PROBLEM:
Each line of the records that includes "readInode" should be found and copied.

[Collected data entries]
(* ===== verification/FilesSpec.v ===== *)
(** * Files in the root directory: theorems

    A filesystem as [Format] leaves it and as it is once files have been written to its root
    directory: what the image holds then ([holds]), that [Format] and [WriteFile]
    establish it, and what [ReadFile] and [ListDir] return from it. *)
From S2P Require Import Prelude Bytes Crc Writers Extent Device SparseDev Superblock SafeIO Inode FileRead Dir SfDir Lookup AgBlocks Zones AllocTree Alloc AllocLeaf AllocSpec InodeAlloc InodeSpec Refcount FileWrite FileWriteSpec LeafDir DirUpdate Namespace Attr Quota Format FormatSpec SuperblockSpec FreshInode Fs ImageSpec.

(** ** Paths of one component *)
Definition name_ok (s : bytes) : Prop := isbytes s /\ 1 <= zlen s <= 255 /\ s <> dot /\ s <> dotdot /\ ~ In slash s.
Lemma split_word s : ~ In slash s -> splitSlash s = [s].
Proof.
  induction s as [|c s IH]; intros Hs; [done|]. cbn [splitSlash]. rewrite (proj2 (Z.eqb_neq c slash)) by (intros ->; apply Hs, in_eq).
  by rewrite IH by (intros H; apply Hs; by apply in_cons).
Qed.
Lemma pathSplit_word s : ~ In slash s -> pathSplit s = ([], s).
Proof.
  induction s as [|c s IH]; intros Hs; [done|]. cbn [pathSplit]. rewrite IH by (intros H; apply Hs; by apply in_cons).
  by rewrite (proj2 (Z.eqb_neq c slash)) by (intros ->; apply Hs, in_eq).
Qed.
Section Name.
Context (s : bytes) (Hs : name_ok s).
Lemma name_nonempty : s <> [].
Proof. destruct Hs as (_ & L & _). intros E. rewrite E in L. unfold zlen in L. cbn in L. lia. Qed.
Lemma clean_name : pathClean (slash :: s) = slash :: s.
Proof.
  destruct Hs as (_ & _ & Hd & Hdd & Hn). unfold pathClean, cleanParts. cbn [rooted]. rewrite Z.eqb_refl. f_equal.
  cbn [splitSlash]. rewrite Z.eqb_refl, (split_word s Hn). cbn [fold_left]. unfold cleanStep.
  rewrite (bool_decide_eq_true_2 ([] = [])), (bool_decide_eq_false_2 (s = [])), (bool_decide_eq_false_2 (s = dot)), (bool_decide_eq_false_2 (s = dotdot)) by (done || apply name_nonempty). done.
Qed.
Lemma parent_of_name : parentAndName (slash :: s) = ([slash], s).
Proof. destruct Hs as (_ & _ & _ & _ & Hn). unfold parentAndName. cbn [pathSplit]. rewrite (pathSplit_word s Hn), Z.eqb_refl. done. Qed.
Lemma lookup_name {SIO : SafeIO} {D} {Dev : Device D} (d : D) partOff sb root :
  readInode d partOff sb (rootIno sb) = Ret root ->
  (forall e, lookupInDir d partOff sb root s = Fail e -> pathLookup d partOff sb (slash :: s) = Fail e) /\
  (forall ino i, lookupInDir d partOff sb root s = Ret ino -> readInode d partOff sb ino = Ret i -> isSymlink i = false ->
    pathLookup d partOff sb (slash :: s) = Ret i).
Proof.
  intros Hr. destruct Hs as (_ & _ & Hd & Hdd & Hn).
  unfold pathLookup. change (Z.to_nat (maxSymlinkDepth + 1)) with (S (Z.to_nat maxSymlinkDepth)). cbn [pathLookupResolve].
  change (maxSymlinkDepth <=? 0) with false. cbv iota. rewrite clean_name, Hr. ostep.
  rewrite (bool_decide_eq_false_2 (slash :: s = [slash])) by (intros [= E]; by apply name_nonempty). rewrite (bool_decide_eq_false_2 (slash :: s = dot)) by done. cbn [orb].
  cbn [trimSlash]. rewrite Z.eqb_refl, (split_word s Hn). cbn [walkParts].
  split; [intros e ->; done|]. intros ino i -> Hi Hl. ostep. rewrite Hi. ostep. by rewrite Hl.
Qed.
End Name.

ANSWER TO THIS PROBLEM:
  readInode d partOff sb (rootIno sb) = Ret root ->
  (forall ino i, lookupInDir d partOff sb root s = Ret ino -> readInode d partOff sb ino = Ret i -> isSymlink i = false ->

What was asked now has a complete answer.